(Material supplied begins)

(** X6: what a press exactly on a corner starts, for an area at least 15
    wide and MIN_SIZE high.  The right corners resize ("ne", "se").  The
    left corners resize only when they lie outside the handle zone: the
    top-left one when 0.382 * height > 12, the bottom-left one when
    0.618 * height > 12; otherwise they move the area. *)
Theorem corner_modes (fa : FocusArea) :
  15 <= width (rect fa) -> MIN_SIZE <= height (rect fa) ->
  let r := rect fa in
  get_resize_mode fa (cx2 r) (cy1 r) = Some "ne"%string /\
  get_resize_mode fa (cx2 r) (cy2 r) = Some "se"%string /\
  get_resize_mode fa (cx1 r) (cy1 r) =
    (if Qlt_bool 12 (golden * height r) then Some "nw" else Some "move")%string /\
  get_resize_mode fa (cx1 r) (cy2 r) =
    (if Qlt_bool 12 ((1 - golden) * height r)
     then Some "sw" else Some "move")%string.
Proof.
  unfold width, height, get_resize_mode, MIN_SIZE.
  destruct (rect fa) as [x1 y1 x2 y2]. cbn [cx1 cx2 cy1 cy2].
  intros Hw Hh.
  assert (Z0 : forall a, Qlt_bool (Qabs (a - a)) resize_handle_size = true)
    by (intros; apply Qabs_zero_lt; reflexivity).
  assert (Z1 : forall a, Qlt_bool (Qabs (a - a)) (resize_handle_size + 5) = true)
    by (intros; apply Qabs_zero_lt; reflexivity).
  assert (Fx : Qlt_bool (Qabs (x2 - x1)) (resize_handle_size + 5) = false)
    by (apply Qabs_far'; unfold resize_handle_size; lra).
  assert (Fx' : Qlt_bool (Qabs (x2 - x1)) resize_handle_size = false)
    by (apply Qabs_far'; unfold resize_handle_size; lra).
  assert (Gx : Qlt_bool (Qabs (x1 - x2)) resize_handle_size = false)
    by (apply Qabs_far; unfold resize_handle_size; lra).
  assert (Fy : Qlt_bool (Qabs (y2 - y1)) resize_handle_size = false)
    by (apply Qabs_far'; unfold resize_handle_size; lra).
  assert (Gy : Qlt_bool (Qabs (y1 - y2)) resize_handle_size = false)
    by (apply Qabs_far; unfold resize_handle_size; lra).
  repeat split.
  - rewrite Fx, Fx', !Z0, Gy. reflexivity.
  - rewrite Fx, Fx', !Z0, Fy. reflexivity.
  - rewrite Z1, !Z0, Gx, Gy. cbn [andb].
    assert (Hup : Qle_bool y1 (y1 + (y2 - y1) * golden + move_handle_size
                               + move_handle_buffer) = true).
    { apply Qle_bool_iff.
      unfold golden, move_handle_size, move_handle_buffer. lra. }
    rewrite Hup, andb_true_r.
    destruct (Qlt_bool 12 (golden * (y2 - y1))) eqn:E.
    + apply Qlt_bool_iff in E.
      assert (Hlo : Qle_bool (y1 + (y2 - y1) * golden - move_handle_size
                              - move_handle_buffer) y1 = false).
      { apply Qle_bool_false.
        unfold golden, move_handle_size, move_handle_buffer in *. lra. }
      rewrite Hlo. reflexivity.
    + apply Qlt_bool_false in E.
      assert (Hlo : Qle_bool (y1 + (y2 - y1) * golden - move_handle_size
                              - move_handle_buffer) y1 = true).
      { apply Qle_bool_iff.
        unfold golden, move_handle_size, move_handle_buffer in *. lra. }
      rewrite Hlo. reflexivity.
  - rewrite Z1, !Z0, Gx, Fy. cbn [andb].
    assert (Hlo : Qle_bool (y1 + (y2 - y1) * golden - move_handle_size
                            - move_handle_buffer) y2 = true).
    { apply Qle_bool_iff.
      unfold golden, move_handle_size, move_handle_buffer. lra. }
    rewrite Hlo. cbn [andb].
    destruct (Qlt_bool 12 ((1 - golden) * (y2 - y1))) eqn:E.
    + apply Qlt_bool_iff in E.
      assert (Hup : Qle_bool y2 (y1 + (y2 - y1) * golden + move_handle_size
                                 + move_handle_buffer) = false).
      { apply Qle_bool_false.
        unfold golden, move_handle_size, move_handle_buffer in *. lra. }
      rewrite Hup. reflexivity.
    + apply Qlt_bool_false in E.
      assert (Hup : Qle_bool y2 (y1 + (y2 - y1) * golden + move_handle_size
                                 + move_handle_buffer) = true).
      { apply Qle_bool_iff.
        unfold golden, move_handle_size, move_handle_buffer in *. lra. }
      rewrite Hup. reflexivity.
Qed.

(Material supplied ends)
(Material supplied begins)

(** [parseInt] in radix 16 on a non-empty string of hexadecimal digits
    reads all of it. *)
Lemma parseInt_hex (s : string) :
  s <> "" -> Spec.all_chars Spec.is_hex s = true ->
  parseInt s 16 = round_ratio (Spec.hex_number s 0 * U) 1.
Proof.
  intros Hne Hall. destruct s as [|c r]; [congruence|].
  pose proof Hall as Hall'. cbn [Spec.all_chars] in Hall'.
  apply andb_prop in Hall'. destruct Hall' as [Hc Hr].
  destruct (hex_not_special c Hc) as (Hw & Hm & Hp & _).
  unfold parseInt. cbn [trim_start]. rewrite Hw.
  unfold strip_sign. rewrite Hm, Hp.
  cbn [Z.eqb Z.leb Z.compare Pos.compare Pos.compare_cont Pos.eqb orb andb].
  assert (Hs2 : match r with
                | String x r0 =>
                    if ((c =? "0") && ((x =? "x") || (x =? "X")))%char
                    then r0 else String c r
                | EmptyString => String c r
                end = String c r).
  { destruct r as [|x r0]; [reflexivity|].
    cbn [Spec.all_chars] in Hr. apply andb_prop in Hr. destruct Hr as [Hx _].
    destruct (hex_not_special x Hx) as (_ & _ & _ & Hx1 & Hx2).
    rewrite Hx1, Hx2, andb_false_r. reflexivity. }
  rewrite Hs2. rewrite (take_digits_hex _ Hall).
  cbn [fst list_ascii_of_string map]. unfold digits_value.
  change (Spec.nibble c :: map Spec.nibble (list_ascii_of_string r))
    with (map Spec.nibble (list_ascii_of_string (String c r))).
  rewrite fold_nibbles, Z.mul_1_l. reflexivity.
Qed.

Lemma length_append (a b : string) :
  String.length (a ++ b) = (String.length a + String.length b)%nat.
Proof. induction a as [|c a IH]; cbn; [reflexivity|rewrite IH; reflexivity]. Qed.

(Material supplied ends)
(Material supplied begins)

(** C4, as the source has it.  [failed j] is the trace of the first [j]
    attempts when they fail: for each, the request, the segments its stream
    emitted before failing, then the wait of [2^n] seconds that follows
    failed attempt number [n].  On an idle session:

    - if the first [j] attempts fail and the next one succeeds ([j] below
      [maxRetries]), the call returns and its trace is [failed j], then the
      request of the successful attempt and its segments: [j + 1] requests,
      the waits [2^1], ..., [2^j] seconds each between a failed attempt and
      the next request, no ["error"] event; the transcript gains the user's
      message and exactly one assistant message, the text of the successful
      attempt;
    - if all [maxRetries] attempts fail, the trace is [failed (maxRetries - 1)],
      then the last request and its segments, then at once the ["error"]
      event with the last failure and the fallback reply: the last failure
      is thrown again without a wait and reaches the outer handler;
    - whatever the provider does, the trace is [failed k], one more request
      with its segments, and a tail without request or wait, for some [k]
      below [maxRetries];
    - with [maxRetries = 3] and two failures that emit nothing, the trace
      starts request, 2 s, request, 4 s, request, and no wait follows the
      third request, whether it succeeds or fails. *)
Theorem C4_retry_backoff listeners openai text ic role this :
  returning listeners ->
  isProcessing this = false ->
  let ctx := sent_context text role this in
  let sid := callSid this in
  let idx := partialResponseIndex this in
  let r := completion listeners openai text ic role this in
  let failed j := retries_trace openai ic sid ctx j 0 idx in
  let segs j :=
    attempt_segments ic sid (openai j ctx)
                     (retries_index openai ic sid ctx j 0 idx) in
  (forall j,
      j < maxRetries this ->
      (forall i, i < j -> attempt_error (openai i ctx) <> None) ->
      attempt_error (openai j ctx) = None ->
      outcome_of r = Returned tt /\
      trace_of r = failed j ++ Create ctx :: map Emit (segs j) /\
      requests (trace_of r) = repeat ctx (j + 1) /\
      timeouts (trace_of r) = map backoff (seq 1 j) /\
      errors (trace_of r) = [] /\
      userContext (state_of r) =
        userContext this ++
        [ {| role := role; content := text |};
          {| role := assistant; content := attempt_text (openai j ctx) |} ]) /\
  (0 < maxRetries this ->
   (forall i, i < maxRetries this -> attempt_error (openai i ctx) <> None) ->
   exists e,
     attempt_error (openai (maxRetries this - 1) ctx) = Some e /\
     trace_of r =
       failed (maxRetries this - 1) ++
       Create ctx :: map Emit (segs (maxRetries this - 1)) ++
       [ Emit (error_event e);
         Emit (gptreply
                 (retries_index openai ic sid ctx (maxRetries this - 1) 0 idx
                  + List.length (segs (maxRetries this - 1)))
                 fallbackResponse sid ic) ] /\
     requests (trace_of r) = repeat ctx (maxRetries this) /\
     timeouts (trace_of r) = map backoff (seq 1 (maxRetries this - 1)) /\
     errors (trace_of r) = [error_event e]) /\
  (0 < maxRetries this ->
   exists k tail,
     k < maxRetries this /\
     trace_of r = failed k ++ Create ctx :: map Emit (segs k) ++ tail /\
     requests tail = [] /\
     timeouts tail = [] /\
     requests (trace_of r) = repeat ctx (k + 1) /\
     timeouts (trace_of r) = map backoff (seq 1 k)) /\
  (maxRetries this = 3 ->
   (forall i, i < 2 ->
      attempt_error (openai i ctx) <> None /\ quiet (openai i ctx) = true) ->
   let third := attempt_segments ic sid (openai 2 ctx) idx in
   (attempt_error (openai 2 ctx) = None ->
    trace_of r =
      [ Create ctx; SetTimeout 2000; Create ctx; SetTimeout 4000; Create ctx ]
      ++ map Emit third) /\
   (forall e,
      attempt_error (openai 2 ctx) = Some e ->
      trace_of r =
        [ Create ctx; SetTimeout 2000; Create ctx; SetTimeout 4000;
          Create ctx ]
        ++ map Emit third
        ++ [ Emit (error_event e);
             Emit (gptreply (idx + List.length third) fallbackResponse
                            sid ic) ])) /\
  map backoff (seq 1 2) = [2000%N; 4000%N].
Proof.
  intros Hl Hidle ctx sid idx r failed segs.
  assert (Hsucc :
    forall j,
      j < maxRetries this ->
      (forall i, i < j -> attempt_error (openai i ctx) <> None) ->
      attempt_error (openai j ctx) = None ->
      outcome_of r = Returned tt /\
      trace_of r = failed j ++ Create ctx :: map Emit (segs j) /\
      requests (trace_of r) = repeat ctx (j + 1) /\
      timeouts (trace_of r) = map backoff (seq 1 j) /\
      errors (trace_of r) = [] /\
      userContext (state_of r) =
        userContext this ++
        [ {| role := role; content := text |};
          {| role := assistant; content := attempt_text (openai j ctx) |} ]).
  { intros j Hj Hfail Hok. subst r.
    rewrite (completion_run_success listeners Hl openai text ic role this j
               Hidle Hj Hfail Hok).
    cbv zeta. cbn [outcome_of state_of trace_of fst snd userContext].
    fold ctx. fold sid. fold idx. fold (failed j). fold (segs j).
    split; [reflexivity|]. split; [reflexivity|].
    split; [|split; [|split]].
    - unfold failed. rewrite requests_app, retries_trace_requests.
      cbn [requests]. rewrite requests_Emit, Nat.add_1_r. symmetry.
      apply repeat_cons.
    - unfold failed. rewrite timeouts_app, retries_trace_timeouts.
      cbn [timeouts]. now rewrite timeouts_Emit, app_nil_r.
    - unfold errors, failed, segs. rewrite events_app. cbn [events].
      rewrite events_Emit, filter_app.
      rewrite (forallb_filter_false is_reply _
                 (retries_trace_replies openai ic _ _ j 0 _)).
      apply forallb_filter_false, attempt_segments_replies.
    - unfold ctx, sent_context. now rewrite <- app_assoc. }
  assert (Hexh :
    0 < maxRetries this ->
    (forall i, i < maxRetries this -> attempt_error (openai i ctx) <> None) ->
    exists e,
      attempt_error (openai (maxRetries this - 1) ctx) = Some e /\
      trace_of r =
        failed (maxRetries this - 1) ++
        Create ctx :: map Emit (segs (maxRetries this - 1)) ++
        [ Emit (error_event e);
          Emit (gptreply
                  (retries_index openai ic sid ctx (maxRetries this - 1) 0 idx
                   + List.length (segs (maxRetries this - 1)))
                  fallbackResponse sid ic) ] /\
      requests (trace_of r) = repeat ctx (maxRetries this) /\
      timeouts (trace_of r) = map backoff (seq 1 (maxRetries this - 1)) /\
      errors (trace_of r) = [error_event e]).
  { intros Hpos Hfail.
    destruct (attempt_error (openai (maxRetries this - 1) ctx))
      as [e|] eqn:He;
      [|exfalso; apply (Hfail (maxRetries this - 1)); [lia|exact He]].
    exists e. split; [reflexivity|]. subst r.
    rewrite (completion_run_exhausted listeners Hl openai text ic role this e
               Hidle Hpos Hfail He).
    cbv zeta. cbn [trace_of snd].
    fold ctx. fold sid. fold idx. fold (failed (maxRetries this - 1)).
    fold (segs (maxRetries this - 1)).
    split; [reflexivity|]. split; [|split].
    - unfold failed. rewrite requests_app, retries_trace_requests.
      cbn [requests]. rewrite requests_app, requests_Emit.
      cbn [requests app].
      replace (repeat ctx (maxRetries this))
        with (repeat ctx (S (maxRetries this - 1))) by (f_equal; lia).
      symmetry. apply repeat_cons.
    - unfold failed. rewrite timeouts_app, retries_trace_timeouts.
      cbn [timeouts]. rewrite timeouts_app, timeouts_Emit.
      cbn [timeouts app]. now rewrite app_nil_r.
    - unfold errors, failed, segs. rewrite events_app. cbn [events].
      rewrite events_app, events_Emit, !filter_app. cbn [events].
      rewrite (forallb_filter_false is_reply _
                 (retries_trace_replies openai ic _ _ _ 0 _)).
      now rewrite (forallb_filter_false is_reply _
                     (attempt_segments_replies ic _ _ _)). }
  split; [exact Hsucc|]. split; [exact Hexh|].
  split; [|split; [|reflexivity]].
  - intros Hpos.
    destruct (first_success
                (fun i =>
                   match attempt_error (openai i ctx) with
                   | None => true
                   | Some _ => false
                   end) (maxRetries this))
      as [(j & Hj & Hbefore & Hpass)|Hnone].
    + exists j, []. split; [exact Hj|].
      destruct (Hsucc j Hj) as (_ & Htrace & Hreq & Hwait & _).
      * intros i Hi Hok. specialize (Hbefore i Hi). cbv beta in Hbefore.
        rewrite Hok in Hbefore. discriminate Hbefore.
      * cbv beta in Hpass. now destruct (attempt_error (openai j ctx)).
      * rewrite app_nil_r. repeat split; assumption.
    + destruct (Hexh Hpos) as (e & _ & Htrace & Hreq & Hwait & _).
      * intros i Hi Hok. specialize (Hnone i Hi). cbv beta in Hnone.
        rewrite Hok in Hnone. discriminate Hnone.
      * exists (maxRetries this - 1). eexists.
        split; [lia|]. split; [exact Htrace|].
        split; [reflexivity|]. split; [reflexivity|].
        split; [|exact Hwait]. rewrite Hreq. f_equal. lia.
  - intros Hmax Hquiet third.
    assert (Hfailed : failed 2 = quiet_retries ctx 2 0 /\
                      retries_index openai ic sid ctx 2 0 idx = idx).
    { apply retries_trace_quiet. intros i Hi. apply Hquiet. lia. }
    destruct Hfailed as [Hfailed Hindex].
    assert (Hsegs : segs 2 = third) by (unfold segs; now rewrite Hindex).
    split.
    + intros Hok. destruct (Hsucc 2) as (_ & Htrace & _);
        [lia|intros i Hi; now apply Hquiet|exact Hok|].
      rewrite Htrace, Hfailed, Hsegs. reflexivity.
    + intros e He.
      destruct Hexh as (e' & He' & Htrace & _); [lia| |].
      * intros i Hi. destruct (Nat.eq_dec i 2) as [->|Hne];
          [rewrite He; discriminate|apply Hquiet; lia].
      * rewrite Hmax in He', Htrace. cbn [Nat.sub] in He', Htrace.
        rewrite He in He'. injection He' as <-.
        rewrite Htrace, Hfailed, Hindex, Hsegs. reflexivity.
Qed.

(Material supplied ends)

Exercise objective ->
Taking the line with "assert (Hs2 : match r with" as the first and the line with "Lemma length_append (a" as the last, retype that stretch of the data above exactly, with no other lines.

Response ->
  assert (Hs2 : match r with
                | String x r0 =>
                    if ((c =? "0") && ((x =? "x") || (x =? "X")))%char
                    then r0 else String c r
                | EmptyString => String c r
                end = String c r).
  { destruct r as [|x r0]; [reflexivity|].
    cbn [Spec.all_chars] in Hr. apply andb_prop in Hr. destruct Hr as [Hx _].
    destruct (hex_not_special x Hx) as (_ & _ & _ & Hx1 & Hx2).
    rewrite Hx1, Hx2, andb_false_r. reflexivity. }
  rewrite Hs2. rewrite (take_digits_hex _ Hall).
  cbn [fst list_ascii_of_string map]. unfold digits_value.
  change (Spec.nibble c :: map Spec.nibble (list_ascii_of_string r))
    with (map Spec.nibble (list_ascii_of_string (String c r))).
  rewrite fold_nibbles, Z.mul_1_l. reflexivity.
Qed.

Lemma length_append (a b : string) :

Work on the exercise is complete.